O vice-presidente dos Estados Unidos, JD Vance, considerou “uma loucura” que o escândalo do Watergate tenha derrubado a presidência do republicano Richard Nixon, e argumentou que o caso de espionagem política teria dominado as manchetes por apenas algumas horas se acontecesse hoje.
“Acho que seu legado histórico passa por uma espécie de renascimento, e acho que merecidamente”, disse Vance na quinta-feira durante uma visita à Biblioteca e Museu Presidencial Richard Nixon, na Califórnia.
“Se o Watergate acontecesse amanhã, seria notícia por 12 horas. A ideia de que isso teria derrubado um presidente é uma loucura”, acrescentou Vance, um potencial candidato à presidência em 2028.
O comentarista democrata David Axelrod respondeu no X que a opinião de Vance “diz muito sobre a degradação moral e ética da era (de Donald) Trump”.
O escândalo do Watergate começou em junho de 1972 com a prisão de cinco homens flagrados invadindo a sede do Partido Democrata, localizada no complexo de escritórios Watergate, em Washington.
Nixon, que na época buscava um segundo mandato, foi reeleito com folga em novembro daquele ano.

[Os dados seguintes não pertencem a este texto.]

(* ===== verification/OvMove.v ===== *)
(** * Moving and copying subtrees of the overlay

    [overlay_rename] and [overlay_copy] against [fs_rename] and [fs_copy]. *)

From Stdlib Require Import ZArith Lia.
From stdpp Require Import base numbers option tactics list gmap.
From S2P Require Import Prelude Bytes Names NetBuf NetSum OvState OvPaths OvInv OvBuild OvImage OvSnap Overlay OvTree OvOps.

(** ** Moved paths *)
Section Moved.
Context (oldp newp : cstring) (Hold : canon oldp) (Hnew : canon newp) (Hdot : newp <> [46]) (Hne : newp <> []).
Implicit Types p q : cstring.

Lemma moved_split q : under oldp q -> exists u, q = oldp ++ u /\ moved oldp newp q = newp ++ u /\ (u = [] \/ exists u', u = 47 :: u').
Proof.
  intros [->|[u ->]].
  - exists []. unfold moved. rewrite !app_nil_r, drop_all, app_nil_r. split; [done|]. split; [done|by left].
  - exists (47 :: u). unfold moved. rewrite drop_app_length. split; [done|]. split; [done|eauto].
Qed.

Lemma moved_under q : under oldp q -> under newp (moved oldp newp q).
Proof. intros (u & _ & -> & Hu)%moved_split. by apply under_app. Qed.

Lemma moved_inj q1 q2 : under oldp q1 -> under oldp q2 -> moved oldp newp q1 = moved oldp newp q2 -> q1 = q2.
Proof. intros (u1 & -> & -> & _)%moved_split (u2 & -> & -> & _)%moved_split E. apply app_inv_head in E. by subst. Qed.

Lemma moved_length q : under oldp q -> Z.of_nat (length (moved oldp newp q)) = Z.of_nat (length newp) + (Z.of_nat (length q) - Z.of_nat (length oldp)).
Proof. intros (u & -> & -> & _)%moved_split. rewrite !length_app. lia. Qed.

Lemma moved_canon q : canon q -> under oldp q -> Z.of_nat (length (moved oldp newp q)) < 80 -> canon (moved oldp newp q).
Proof.
  intros Hq (u & -> & -> & Hu)%moved_split Hl. apply canon_iff in Hq as (Hn & _ & _ & Hlast & _).
  pose proof Hnew as Hnw. apply canon_iff in Hnw as (Hn' & _ & Hh & Hlast' & Hsd). apply no_nul_app in Hn as [_ Hnu].
  apply canon_iff. split; [by apply no_nul_app|]. split; [lia|]. split; [by destruct newp|]. split.
  - destruct u as [|x u] using rev_ind; [by rewrite app_nil_r|]. rewrite app_assoc, last_snoc in *. done.
  - destruct newp as [|a [|b n]]; [done| |].
    + destruct Hu as [->|[u' ->]]; [done|]. unfold skip_dot. change (chr ([a] ++ 47 :: u') 0) with a.
      destruct (Z.eqb_spec a 46) as [->|]; [done|]. done.
    + unfold skip_dot in *. change (chr ((a :: b :: n) ++ u) 0) with a. change (chr ((a :: b :: n) ++ u) 1) with b.
      change (chr (a :: b :: n) 0) with a in Hsd. change (chr (a :: b :: n) 1) with b in Hsd. destruct (_ && _); [|done].
      apply (f_equal length) in Hsd. rewrite length_drop in Hsd. cbn [length] in Hsd. lia.
Qed.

Investigações posteriores do The Washington Post revelaram uma ampla operação de espionagem política e uma conspiração para acobertar os fatos, orquestrada nos mais altos escalões da Casa Branca.
Após uma longa batalha judicial e enfrentando um iminente processo de impeachment no Congresso, Nixon renunciou em 1974, tornando-se o único presidente dos Estados Unidos a renunciar ao cargo.